Start of PROVIDED DATA

(** * Oracle CONNECT BY to recursive CTE converter: a shallow embedding

    This development embeds [oracle2databricks/connect_by_converter.py] in
    Rocq and proves properties of the embedded functions.

    Modelling conventions.
    - A Python [str] is a [list ascii].  The alphabet of the model is 7-bit
      ASCII: code points above 127 are treated as characters that are neither
      whitespace nor word characters and that have no case.
    - The regular expressions of the source are terms of [regex], run by a
      backtracking matcher [exec] that follows the priorities of Python's
      [re] module (greedy and lazy repetition, ordered alternation,
      look-ahead, capture groups).
    - Exceptions are modelled by the error monad [result]; the only mutable
      state of the converter, [cte_counter], is threaded explicitly. *)

From Stdlib Require Import Ascii String List Bool Arith Lia NArith ZArith.
From Stdlib Require DecimalString DecimalN DecimalNat.
Import ListNotations.

Set Implicit Arguments.

(** ** Strings *)

Definition str := list ascii.

Coercion list_ascii_of_string : string >-> list.

Local Open Scope string_scope.
Local Open Scope list_scope.
Local Open Scope nat_scope.

Definition code (c : ascii) : nat := nat_of_ascii c.

Definition between (lo hi : nat) (c : ascii) : bool :=
  (lo <=? code c) && (code c <=? hi).

(** [str.isspace] on ASCII: TAB..CR, the separators FS..US and the blank. *)
Definition is_space (c : ascii) : bool :=
  between 9 13 c || between 28 32 c.

Definition is_digit (c : ascii) : bool := between 48 57 c.
Definition is_upper (c : ascii) : bool := between 65 90 c.
Definition is_lower (c : ascii) : bool := between 97 122 c.

(** [\w] on ASCII. *)
Definition is_word (c : ascii) : bool :=
  is_digit c || is_upper c || is_lower c || Ascii.eqb c "_".

Definition upper_char (c : ascii) : ascii :=
  if is_lower c then ascii_of_nat (code c - 32) else c.

Definition lower_char (c : ascii) : ascii :=
  if is_upper c then ascii_of_nat (code c + 32) else c.

Definition upper (s : str) : str := map upper_char s.
Definition lower (s : str) : str := map lower_char s.

Fixpoint str_eqb (a b : str) : bool :=
  match a, b with
  | [], [] => true
  | x :: a', y :: b' => Ascii.eqb x y && str_eqb a' b'
  | _, _ => false
  end.

Fixpoint starts_with (p s : str) : bool :=
  match p, s with
  | [], _ => true
  | x :: p', y :: s' => Ascii.eqb x y && starts_with p' s'
  | _ :: _, [] => false
  end.

(** [needle in s] *)
Fixpoint contains (needle s : str) : bool :=
  starts_with needle s ||
  match s with
  | [] => false
  | _ :: s' => contains needle s'
  end.

(** [s.lstrip()], [s.rstrip()], [s.strip()] *)
Fixpoint lstrip (s : str) : str :=
  match s with
  | c :: s' => if is_space c then lstrip s' else s
  | [] => []
  end.

Definition rstrip (s : str) : str := rev (lstrip (rev s)).
Definition strip (s : str) : str := rstrip (lstrip s).

(** [s.split()]: maximal runs of non-whitespace characters. *)
Fixpoint split_ws_aux (cur : str) (s : str) : list str :=
  match s with
  | [] => match cur with [] => [] | _ => [rev cur] end
  | c :: s' =>
      if is_space c
      then match cur with
           | [] => split_ws_aux [] s'
           | _ => rev cur :: split_ws_aux [] s'
           end
      else split_ws_aux (c :: cur) s'
  end.

Definition split_ws (s : str) : list str := split_ws_aux [] s.

(** [sep.join(l)] *)
Fixpoint join (sep : str) (l : list str) : str :=
  match l with
  | [] => []
  | [x] => x
  | x :: l' => x ++ sep ++ join sep l'
  end.

(** [s.split(c)[-1]]: the text after the last occurrence of [c]. *)
Fixpoint last_segment_aux (c : ascii) (cur : str) (s : str) : str :=
  match s with
  | [] => rev cur
  | x :: s' =>
      if Ascii.eqb x c then last_segment_aux c [] s'
      else last_segment_aux c (x :: cur) s'
  end.

Definition last_segment (c : ascii) (s : str) : str :=
  last_segment_aux c [] s.

(** [s.isdigit()] on ASCII. *)
Definition isdigit (s : str) : bool :=
  match s with
  | [] => false
  | _ => forallb is_digit s
  end.

(** [int(s)] for a string of ASCII digits. *)
Definition int_of_digits (s : str) : N :=
  fold_left (fun acc c => (10 * acc + N.of_nat (code c - 48))%N) s 0%N.

(** [str(n)] *)
Definition str_of_N (n : N) : str :=
  list_ascii_of_string (DecimalString.NilZero.string_of_uint (N.to_uint n)).

Definition str_of_nat (n : nat) : str :=
  list_ascii_of_string (DecimalString.NilZero.string_of_uint (Nat.to_uint n)).

(** Python truthiness of an optional string: [None] and [""] are false. *)
Definition truthy (o : option str) : bool :=
  match o with
  | Some (_ :: _) => true
  | _ => false
  end.

(** [o or d] for an optional string. *)
Definition or_default (o : option str) (d : str) : str :=
  match o with
  | Some (c :: s) => c :: s
  | _ => d
  end.

(** [s.rfind(t)]: start of the last occurrence of [t] in [s]. *)
Fixpoint rfind_aux (t : str) (s : str) (i : nat) (best : option nat)
  : option nat :=
  let best' := if starts_with t s then Some i else best in
  match s with
  | [] => best'
  | _ :: s' => rfind_aux t s' (S i) best'
  end.

Definition rfind (s t : str) : option nat := rfind_aux t s 0 None.

(** ** Regular expressions *)

Inductive regex : Type :=
| Eps
| Chr (p : ascii -> bool)
| Cat (r1 r2 : regex)
| Alt (r1 r2 : regex)
| Star (greedy : bool) (r : regex)
| Group (n : nat) (r : regex)
| Look (positive : bool) (r : regex)
| Bol
| Eol
| WordB.

(** A matcher state: the character before the cursor, the text after it,
    and the groups closed so far (most recent first). *)
Record mstate : Type := MState {
  prev : option ascii;
  rest : str;
  caps : list (nat * str)
}.

Definition word_before (st : mstate) : bool :=
  match prev st with Some c => is_word c | None => false end.

Definition word_after (st : mstate) : bool :=
  match rest st with c :: _ => is_word c | [] => false end.

Definition newline : ascii := ascii_of_nat 10.

(** [$] without MULTILINE: at the end, or before a final newline. *)
Definition at_eol (st : mstate) : bool :=
  match rest st with
  | [] => true
  | [c] => Ascii.eqb c newline
  | _ => false
  end.

Definition consumed (st st' : mstate) : str :=
  firstn (length (rest st) - length (rest st')) (rest st).

(** One repetition loop.  [body] runs one iteration; an iteration has to
    consume at least one character, so [fuel], the number of characters
    left when the loop is entered, is never exhausted. *)
Fixpoint star_loop (body : mstate -> (mstate -> option mstate) -> option mstate)
  (greedy : bool) (k : mstate -> option mstate) (fuel : nat) (st0 : mstate)
  {struct fuel} : option mstate :=
  let again :=
    fun _ : unit =>
      match fuel with
      | 0 => None
      | S fuel' =>
          body st0 (fun st1 =>
            if length (rest st1) <? length (rest st0)
            then star_loop body greedy k fuel' st1 else None)
      end in
  if greedy
  then match again tt with
       | Some res => Some res
       | None => k st0
       end
  else match k st0 with
       | Some res => Some res
       | None => again tt
       end.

End of PROVIDED DATA

> [ASSIGNMENT]: Copy all lines of the records in which the string "that" can be found.

> [YOUR RESPONSE]:
      ASCII: code points above 127 are treated as characters that are neither
      whitespace nor word characters and that have no case.
      backtracking matcher [exec] that follows the priorities of Python's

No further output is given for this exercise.